## Task instructions
Which lines below fall between the one containing "rewrite ?Hu, ?I1, ?lookup_insert_eq" and the one containing "purchase_order d' = purchase_order"? Repeat them exactly, counting both of those lines, and add nothing else.

## Entries shown
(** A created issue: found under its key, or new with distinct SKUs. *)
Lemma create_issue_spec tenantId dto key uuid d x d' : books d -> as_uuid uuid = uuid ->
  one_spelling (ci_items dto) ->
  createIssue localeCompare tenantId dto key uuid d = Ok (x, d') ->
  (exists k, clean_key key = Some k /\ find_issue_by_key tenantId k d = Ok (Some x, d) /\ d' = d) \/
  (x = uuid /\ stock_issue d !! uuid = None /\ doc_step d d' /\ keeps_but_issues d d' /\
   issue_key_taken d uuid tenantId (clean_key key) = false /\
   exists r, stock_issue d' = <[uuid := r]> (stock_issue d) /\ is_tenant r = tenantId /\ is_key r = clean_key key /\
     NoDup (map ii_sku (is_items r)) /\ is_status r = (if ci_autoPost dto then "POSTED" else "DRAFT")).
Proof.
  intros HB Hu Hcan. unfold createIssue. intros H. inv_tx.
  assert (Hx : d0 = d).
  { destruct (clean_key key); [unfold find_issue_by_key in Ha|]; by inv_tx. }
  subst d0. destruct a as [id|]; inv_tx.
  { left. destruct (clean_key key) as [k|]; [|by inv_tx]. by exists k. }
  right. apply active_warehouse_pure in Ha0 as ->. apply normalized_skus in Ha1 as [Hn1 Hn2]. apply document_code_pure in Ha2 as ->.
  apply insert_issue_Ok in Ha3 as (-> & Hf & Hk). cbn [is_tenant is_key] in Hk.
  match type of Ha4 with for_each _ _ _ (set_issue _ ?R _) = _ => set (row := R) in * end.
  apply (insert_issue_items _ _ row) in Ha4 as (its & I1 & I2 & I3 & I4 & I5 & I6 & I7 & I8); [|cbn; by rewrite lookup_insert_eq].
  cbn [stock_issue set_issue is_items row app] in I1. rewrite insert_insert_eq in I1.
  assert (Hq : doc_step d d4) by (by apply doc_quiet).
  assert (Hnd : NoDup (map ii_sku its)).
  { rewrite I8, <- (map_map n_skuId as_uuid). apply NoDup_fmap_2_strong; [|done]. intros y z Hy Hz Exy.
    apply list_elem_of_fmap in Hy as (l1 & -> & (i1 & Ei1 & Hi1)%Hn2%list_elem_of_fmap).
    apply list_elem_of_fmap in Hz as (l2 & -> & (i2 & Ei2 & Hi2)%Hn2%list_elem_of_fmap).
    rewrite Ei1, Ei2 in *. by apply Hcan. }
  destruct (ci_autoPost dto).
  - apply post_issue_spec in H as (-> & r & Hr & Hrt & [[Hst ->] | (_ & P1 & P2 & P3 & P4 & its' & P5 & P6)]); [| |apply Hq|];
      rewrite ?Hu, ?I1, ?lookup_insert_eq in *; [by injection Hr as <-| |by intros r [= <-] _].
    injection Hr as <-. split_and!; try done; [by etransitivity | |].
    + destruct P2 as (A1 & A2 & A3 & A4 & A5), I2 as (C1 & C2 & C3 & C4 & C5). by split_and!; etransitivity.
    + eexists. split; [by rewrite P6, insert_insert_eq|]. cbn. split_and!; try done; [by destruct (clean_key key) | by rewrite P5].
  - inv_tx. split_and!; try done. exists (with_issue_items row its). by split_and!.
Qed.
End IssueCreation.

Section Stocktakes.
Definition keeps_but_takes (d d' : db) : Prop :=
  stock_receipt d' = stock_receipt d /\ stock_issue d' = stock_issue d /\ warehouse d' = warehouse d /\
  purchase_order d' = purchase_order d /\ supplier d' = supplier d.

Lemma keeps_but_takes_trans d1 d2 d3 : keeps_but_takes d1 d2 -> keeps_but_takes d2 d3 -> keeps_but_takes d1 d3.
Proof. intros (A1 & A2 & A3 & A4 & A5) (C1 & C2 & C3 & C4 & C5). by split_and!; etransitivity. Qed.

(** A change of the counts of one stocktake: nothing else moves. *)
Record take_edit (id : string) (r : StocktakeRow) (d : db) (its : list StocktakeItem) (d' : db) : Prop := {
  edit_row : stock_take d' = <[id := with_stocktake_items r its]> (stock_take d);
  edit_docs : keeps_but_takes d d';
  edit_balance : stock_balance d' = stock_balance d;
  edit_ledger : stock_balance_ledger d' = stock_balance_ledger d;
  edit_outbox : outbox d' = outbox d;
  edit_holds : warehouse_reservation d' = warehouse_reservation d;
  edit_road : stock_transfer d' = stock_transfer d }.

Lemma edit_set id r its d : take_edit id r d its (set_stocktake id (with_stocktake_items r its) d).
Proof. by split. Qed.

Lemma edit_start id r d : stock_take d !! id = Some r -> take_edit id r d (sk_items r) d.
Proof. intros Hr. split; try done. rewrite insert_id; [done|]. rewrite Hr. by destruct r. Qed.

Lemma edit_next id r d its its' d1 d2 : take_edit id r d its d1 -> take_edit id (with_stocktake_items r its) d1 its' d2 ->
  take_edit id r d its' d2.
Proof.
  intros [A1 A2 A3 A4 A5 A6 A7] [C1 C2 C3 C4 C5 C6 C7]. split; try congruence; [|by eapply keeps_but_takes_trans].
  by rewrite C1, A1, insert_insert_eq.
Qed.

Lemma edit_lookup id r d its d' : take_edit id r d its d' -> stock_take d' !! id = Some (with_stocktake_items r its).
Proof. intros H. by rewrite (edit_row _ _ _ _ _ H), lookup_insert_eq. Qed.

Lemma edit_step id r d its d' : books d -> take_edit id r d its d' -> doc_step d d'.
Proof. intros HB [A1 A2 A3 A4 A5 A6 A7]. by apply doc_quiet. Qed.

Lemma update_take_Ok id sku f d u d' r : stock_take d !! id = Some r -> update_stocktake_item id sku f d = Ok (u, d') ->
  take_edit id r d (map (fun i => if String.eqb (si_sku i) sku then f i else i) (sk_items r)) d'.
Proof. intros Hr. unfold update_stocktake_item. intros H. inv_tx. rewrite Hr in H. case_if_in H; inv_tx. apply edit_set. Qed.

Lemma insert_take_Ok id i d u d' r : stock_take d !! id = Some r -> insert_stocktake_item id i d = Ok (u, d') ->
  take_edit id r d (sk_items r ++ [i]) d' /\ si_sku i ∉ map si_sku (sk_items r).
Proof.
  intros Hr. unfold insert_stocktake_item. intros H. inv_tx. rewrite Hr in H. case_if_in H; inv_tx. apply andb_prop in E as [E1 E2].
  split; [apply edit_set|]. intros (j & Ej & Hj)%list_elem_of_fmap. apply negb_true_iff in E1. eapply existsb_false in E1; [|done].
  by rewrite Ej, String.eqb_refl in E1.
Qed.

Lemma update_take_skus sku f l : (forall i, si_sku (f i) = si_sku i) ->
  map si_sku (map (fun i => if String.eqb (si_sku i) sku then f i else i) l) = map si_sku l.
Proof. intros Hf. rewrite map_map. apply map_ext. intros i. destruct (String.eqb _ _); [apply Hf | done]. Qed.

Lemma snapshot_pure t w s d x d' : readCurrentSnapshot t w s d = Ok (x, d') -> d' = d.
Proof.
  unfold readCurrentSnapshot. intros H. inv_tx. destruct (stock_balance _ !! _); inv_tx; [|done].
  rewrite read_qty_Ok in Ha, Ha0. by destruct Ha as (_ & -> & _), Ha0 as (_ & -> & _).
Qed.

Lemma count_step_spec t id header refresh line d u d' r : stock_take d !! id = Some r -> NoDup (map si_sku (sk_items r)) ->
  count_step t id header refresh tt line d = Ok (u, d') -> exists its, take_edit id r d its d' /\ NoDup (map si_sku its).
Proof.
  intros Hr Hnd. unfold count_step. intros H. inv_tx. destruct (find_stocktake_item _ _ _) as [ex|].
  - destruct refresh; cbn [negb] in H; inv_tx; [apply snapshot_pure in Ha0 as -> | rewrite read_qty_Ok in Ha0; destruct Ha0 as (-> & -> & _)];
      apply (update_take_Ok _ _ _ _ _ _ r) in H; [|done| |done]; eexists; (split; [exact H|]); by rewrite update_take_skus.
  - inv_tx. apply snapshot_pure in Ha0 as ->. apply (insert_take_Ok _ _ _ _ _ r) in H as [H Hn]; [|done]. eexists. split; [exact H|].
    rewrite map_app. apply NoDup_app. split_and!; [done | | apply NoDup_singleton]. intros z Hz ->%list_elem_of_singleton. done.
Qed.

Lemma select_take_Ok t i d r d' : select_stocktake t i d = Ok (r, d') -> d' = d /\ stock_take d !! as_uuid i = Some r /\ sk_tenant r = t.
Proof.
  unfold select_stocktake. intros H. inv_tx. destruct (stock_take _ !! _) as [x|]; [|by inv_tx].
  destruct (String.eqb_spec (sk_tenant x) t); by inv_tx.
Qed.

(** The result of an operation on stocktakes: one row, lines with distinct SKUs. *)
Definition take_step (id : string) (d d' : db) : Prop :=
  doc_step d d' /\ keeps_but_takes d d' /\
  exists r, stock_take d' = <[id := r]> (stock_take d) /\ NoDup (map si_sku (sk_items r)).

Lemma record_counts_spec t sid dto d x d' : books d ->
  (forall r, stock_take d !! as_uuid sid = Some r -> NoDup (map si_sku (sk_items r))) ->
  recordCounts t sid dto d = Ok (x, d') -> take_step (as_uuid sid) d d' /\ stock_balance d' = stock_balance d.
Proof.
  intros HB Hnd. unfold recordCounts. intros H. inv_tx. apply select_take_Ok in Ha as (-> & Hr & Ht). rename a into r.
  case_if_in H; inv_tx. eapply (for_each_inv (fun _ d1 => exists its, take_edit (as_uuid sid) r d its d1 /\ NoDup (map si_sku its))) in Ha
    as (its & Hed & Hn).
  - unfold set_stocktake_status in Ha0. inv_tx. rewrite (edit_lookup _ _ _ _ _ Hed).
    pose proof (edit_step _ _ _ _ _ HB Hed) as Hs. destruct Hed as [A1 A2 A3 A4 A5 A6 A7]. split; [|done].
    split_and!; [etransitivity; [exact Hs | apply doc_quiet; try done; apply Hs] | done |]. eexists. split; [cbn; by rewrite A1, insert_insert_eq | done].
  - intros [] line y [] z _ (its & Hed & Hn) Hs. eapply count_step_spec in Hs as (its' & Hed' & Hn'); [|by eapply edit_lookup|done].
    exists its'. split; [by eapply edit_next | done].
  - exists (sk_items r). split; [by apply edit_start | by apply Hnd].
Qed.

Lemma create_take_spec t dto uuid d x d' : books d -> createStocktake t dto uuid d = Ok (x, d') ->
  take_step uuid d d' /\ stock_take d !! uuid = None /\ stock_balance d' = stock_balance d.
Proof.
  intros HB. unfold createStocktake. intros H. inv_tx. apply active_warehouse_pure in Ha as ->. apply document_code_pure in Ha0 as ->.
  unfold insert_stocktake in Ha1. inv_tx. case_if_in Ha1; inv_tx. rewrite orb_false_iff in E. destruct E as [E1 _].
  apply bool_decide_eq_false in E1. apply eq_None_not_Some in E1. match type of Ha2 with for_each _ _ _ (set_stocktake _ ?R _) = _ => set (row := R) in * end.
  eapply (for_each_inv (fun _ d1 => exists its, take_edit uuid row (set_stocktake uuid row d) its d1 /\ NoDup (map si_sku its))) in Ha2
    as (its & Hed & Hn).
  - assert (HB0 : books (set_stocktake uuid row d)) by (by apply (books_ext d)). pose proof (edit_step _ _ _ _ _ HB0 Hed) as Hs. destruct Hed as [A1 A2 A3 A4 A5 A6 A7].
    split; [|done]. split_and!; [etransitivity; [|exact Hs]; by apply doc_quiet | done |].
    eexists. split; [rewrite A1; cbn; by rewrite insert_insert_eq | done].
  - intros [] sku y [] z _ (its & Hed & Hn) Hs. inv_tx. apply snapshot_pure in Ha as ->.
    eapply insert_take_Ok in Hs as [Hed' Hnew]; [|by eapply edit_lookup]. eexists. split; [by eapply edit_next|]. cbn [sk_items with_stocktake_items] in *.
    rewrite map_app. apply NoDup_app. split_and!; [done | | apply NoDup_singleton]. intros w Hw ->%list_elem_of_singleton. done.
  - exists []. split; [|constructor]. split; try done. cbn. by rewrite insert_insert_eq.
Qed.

## Reply to the exercise
      rewrite ?Hu, ?I1, ?lookup_insert_eq in *; [by injection Hr as <-| |by intros r [= <-] _].
    injection Hr as <-. split_and!; try done; [by etransitivity | |].
    + destruct P2 as (A1 & A2 & A3 & A4 & A5), I2 as (C1 & C2 & C3 & C4 & C5). by split_and!; etransitivity.
    + eexists. split; [by rewrite P6, insert_insert_eq|]. cbn. split_and!; try done; [by destruct (clean_key key) | by rewrite P5].
  - inv_tx. split_and!; try done. exists (with_issue_items row its). by split_and!.
Qed.
End IssueCreation.

Section Stocktakes.
Definition keeps_but_takes (d d' : db) : Prop :=
  stock_receipt d' = stock_receipt d /\ stock_issue d' = stock_issue d /\ warehouse d' = warehouse d /\
  purchase_order d' = purchase_order d /\ supplier d' = supplier d.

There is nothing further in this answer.